═════ Listed entries ═════

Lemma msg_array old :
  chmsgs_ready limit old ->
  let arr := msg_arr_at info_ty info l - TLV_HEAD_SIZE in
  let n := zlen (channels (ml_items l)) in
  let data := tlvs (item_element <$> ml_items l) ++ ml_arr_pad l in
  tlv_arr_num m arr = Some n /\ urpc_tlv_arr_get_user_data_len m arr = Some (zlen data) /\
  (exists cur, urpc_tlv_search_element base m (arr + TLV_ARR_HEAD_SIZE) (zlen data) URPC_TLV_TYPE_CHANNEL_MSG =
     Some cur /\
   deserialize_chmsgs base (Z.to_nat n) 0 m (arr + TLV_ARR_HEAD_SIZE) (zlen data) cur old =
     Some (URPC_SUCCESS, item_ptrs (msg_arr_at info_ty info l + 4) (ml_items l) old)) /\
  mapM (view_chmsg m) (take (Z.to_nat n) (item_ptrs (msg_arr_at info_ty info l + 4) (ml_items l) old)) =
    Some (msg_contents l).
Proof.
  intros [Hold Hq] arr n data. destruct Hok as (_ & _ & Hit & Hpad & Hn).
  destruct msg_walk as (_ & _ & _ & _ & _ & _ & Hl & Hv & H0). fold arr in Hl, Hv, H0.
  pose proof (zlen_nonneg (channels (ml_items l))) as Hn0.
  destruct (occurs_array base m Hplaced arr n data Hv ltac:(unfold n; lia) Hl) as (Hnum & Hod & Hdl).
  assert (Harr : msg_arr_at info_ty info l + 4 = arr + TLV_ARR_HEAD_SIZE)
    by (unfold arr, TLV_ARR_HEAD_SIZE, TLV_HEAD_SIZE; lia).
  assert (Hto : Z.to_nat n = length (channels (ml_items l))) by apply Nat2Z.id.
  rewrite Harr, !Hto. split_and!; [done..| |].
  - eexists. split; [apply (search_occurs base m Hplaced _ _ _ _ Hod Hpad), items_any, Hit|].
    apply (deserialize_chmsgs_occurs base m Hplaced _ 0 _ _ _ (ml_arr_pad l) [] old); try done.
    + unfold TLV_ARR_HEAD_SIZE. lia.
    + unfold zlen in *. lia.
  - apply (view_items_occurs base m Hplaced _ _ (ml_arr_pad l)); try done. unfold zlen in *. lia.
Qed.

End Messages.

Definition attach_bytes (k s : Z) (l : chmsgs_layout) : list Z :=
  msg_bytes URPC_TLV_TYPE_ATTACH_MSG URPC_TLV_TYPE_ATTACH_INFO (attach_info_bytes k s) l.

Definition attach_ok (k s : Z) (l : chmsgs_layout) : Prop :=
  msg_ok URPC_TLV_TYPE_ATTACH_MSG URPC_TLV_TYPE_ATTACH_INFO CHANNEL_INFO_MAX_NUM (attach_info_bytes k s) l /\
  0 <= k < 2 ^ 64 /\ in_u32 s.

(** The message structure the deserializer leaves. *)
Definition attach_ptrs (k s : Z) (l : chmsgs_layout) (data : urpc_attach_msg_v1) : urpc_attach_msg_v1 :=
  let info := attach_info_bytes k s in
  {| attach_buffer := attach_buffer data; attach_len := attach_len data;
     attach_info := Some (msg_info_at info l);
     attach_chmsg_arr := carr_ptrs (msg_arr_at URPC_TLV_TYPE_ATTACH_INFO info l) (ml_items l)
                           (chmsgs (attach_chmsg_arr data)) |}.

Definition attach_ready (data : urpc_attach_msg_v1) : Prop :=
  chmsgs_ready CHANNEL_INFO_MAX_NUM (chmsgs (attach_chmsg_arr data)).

═════
═════ Listed entries ═════

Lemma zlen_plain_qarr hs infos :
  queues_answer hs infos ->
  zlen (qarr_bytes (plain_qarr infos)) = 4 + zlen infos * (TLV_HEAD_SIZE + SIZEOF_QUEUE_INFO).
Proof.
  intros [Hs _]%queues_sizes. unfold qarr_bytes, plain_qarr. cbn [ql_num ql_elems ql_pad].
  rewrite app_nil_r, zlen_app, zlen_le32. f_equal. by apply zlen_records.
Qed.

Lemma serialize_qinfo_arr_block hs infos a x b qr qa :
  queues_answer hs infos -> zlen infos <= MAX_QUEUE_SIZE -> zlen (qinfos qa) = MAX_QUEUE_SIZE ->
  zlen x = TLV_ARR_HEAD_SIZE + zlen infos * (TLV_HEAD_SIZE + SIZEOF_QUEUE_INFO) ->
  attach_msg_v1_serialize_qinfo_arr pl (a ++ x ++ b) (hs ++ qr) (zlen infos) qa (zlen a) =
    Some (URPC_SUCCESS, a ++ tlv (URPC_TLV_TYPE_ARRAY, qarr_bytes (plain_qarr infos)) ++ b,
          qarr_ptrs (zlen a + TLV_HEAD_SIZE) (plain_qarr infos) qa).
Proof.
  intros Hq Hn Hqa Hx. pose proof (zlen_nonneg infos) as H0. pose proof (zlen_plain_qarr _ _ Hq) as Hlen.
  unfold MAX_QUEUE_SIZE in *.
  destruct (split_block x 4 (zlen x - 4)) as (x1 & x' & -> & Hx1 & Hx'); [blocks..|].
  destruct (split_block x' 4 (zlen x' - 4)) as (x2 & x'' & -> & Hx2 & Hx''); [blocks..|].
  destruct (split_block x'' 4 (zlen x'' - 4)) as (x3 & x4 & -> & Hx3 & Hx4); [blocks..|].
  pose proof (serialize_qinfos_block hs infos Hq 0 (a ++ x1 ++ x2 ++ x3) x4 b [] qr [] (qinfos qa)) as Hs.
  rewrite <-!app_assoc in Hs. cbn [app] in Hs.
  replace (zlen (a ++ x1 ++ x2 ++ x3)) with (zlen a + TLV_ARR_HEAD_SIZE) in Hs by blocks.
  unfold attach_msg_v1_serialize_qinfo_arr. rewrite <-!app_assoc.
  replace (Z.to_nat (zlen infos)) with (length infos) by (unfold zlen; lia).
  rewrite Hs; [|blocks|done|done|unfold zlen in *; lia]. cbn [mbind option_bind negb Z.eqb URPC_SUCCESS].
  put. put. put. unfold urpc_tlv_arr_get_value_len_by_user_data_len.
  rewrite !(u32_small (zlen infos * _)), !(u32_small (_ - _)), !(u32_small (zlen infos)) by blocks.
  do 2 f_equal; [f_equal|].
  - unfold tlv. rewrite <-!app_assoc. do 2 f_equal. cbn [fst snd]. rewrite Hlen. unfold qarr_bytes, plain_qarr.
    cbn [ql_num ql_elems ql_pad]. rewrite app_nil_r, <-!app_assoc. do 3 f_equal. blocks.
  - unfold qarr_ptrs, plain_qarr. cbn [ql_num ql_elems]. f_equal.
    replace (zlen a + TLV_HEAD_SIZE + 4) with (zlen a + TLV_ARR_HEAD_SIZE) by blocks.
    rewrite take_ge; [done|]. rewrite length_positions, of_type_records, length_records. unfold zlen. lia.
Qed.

═════

§ Goal of the exercise
Look above for the line with "Lemma msg_array old" and the line with "mapM (view_chmsg m)". Retype those two lines and every line between them exactly, adding nothing.

§ Answer below
Lemma msg_array old :
  chmsgs_ready limit old ->
  let arr := msg_arr_at info_ty info l - TLV_HEAD_SIZE in
  let n := zlen (channels (ml_items l)) in
  let data := tlvs (item_element <$> ml_items l) ++ ml_arr_pad l in
  tlv_arr_num m arr = Some n /\ urpc_tlv_arr_get_user_data_len m arr = Some (zlen data) /\
  (exists cur, urpc_tlv_search_element base m (arr + TLV_ARR_HEAD_SIZE) (zlen data) URPC_TLV_TYPE_CHANNEL_MSG =
     Some cur /\
   deserialize_chmsgs base (Z.to_nat n) 0 m (arr + TLV_ARR_HEAD_SIZE) (zlen data) cur old =
     Some (URPC_SUCCESS, item_ptrs (msg_arr_at info_ty info l + 4) (ml_items l) old)) /\
  mapM (view_chmsg m) (take (Z.to_nat n) (item_ptrs (msg_arr_at info_ty info l + 4) (ml_items l) old)) =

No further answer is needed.